*** Block opens ***
Lemma fill_nodes_made h nodeOS l c c' :
  getNetwork Network.Profile.Management c = Ok 0%nat -> fill_nodes h nodeOS l c = (Ok tt, c') ->
  exists new, c' = put_k_nodes (k_nodes c ++ new) c /\
    Forall2 (fun node n => fill_node h nodeOS (node_connection (networks c 0%nat)) node = Ok n) l new.
Proof.
  revert c. induction l as [|node l IH]; intros c Hm Hr.
  - injection Hr as <-. exists []. rewrite app_nil_r. split; [by destruct c|constructor].
  - unfold fill_nodes in Hr. cbn [for_each] in Hr. step Hr as (r & c1 & Hn).
    step Hn as (conn & c2 & Hconn). apply connection_to_made in Hconn as (-> & p & Hp & ->).
    rewrite Hm in Hp. injection Hp as <-. step_pure Hn n En. injection Hn as <- <-.
    apply IH in Hr as (new & -> & Hf); [|exact Hm]. exists (n :: new). split.
    + cbn. by rewrite <- app_assoc.
    + by constructor.
Qed.
End layouts.

(** The networks a filled cluster has, in order. *)
Definition wanted `{Asio} `{GKeyFile} (a : AnswerFile) : list (Network.Profile.t * AFNetwork) :=
  [(Network.Profile.Management, management a); (Network.Profile.External, external a)] ++
  if_interface Network.Profile.Service (service a) ++
  if_interface Network.Profile.Application (application a).

Lemma new_application `{Asio} `{GKeyFile} m e s :
  Network.Profile.Application ∉
    (([(Network.Profile.Management, m)] ++ [(Network.Profile.External, e)]) ++
     if_interface Network.Profile.Service s).*1.
Proof. unfold if_interface. destruct (nw_con_interface s); set_solver. Qed.

Lemma steady_computeNodeOS_mail `{Asio} p : steady k_computeNodeOS (fill_mail p).
Proof. unfold fill_mail, on_mail, setMailSystem. destruct (negb _); steadily. Qed.
(** The network the new connection points to comes after those of the
    cluster, where it will be added. *)
Definition applyNetwork (section : string) (profile : Network.Profile.t) (type : Network.NetType.t) : M Cluster unit :=
  c ← gets id;
  there ← lift (modelHasNetwork profile c);
  if negb (hasGroup file section) || there then skip
  else
    interface ← lift (optionalString file section "interface");
    ipAddress ← lift (optionalString file section "ip_address");
    subnetMask ← lift (optionalString file section "subnet_mask");
    match interface, ipAddress, subnetMask with
    | Some interface, Some ipAddress, Some subnetMask =>
        match parseAddress ipAddress, parseAddress subnetMask with
        | Some parsedIP, Some parsedSubnet =>
            let network := Network.Network_profile_type profile type in
            let p := length (k_network c) in
            connection ← lift (Connection.Connection_network (net_store (k_network c ++ [network])) p);
            connection ← lift (on_connection (Connection.setInterface (h_ifs h) interface) connection);
            connection ← lift (on_connection (Connection.setAddress parsedIP) connection);
            mac ← lift (optionalString file section "mac_address");
            connection ← lift match mac with
                              | Some mac => on_connection (Connection.setMAC mac) connection
                              | None => Ok connection
                              end;
            network ← lift (construct
              (_ ← Network.setSubnetMask parsedSubnet;
               n ← gets id;
               a ← lift (Network.calculateAddress n parsedIP);
               _ ← Network.setAddress a;
               gateway ← lift (optionalString file section "gateway");
               _ ← match gateway ≫= parseAddress with Some g => Network.setGateway g | None => skip end;
               domain ← lift (optionalString file section "domain_name");
               _ ← match domain with Some d => Network.setDomainName d | None => skip end;
               nameservers ← lift (optionalString file section "nameservers");
               match nameservers with Some ns => Network.setNameservers_string (splitValues ns) | None => skip end)
              network);
            _ ← addNetwork network;
            on_headnode (addConnection connection)
        | _, _ => skip
        end
    | _, _, _ => skip
    end.

Definition applyNetworks : M Cluster unit :=
  _ ← applyNetwork "network_external" Network.Profile.External Network.NetType.Ethernet;
  _ ← applyNetwork "network_management" Network.Profile.Management Network.NetType.Ethernet;
  _ ← applyNetwork "network_service" Network.Profile.Service Network.NetType.Ethernet;
  applyNetwork "network_application" Network.Profile.Application Network.NetType.Infiniband.

Definition applyDiskImage (diskImage : string) : M (Cluster * World) unit :=
  pendingURL ← lift (optionalString file metadataGroup metadataPendingDiskImageDownloadURL);
  match pendingURL with
  | Some url => setPendingDiskImageDownload h diskImage url
  | None => try_catchM (setDiskImage h diskImage) is_std_exception (fun _ => skip)
  end.

(** The operating system probes the host when it is constructed. *)
Definition draft_nodeOS (distro : Distro.t) (version : string) : outcome OS :=
  nodeOS ← OS_host (h_os h);
  construct
    (_ ← setArch Arch.x86_64;
     _ ← setFamily Family.Linux;
     _ ← setDistro distro;
     kernel ← lift (optionalString file "system" "kernel");
     _ ← match kernel with Some k => setKernel k | None => skip end;
     setVersion version)
    nodeOS.

Definition applySystem : M (Cluster * World) unit :=
  _ ← if_string "system" "disk_image" applyDiskImage;
  distro ← lift (optionalString file "system" "distro");
  version ← lift (optionalString file "system" "version");
  _ ← match distro, version with
      | Some distro, Some version =>
          match parseDistro distro with
          | Some d => nodeOS ← lift (draft_nodeOS d version); on_object (setComputeNodeOS nodeOS)
          | None => skip
          end
      | _, _ => skip
      end;
  if_string "system" "provisioner" (fun provisioner =>
    let normalized := lower provisioner in
    if String.eqb normalized "xcat" then on_object (setProvisioner Provisioner.xCAT)
    else if String.eqb normalized "confluent" then on_object (setProvisioner Provisioner.Confluent)
    else skip).

Definition applyRepositories : M Cluster unit :=
  if_string "repositories" "enabled" (fun enabled => setEnabledRepositories (splitValues enabled)).

Definition applyOHPC : M Cluster unit :=
  if_string "ohpc" "enabled" (fun enabled => setEnabledOpenHPCBundles (splitValues enabled)).

Definition applyOFED : M Cluster unit :=
  if negb (hasGroup file "ofed") then skip
  else
    if_string "ofed" "kind" (fun kind =>
      match ofStringOpt kind Insensitive with
      | Some parsedKind =>
          version ← lift (optionalString file "ofed" "version");
          setOFED parsedKind (default "latest" version)
      | None => skip
      end).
*** Block closes ***
**Exercise requirements:**
Work through the data and count each line holding the string "parsedIP". Give only that count.

**Written answer:**
3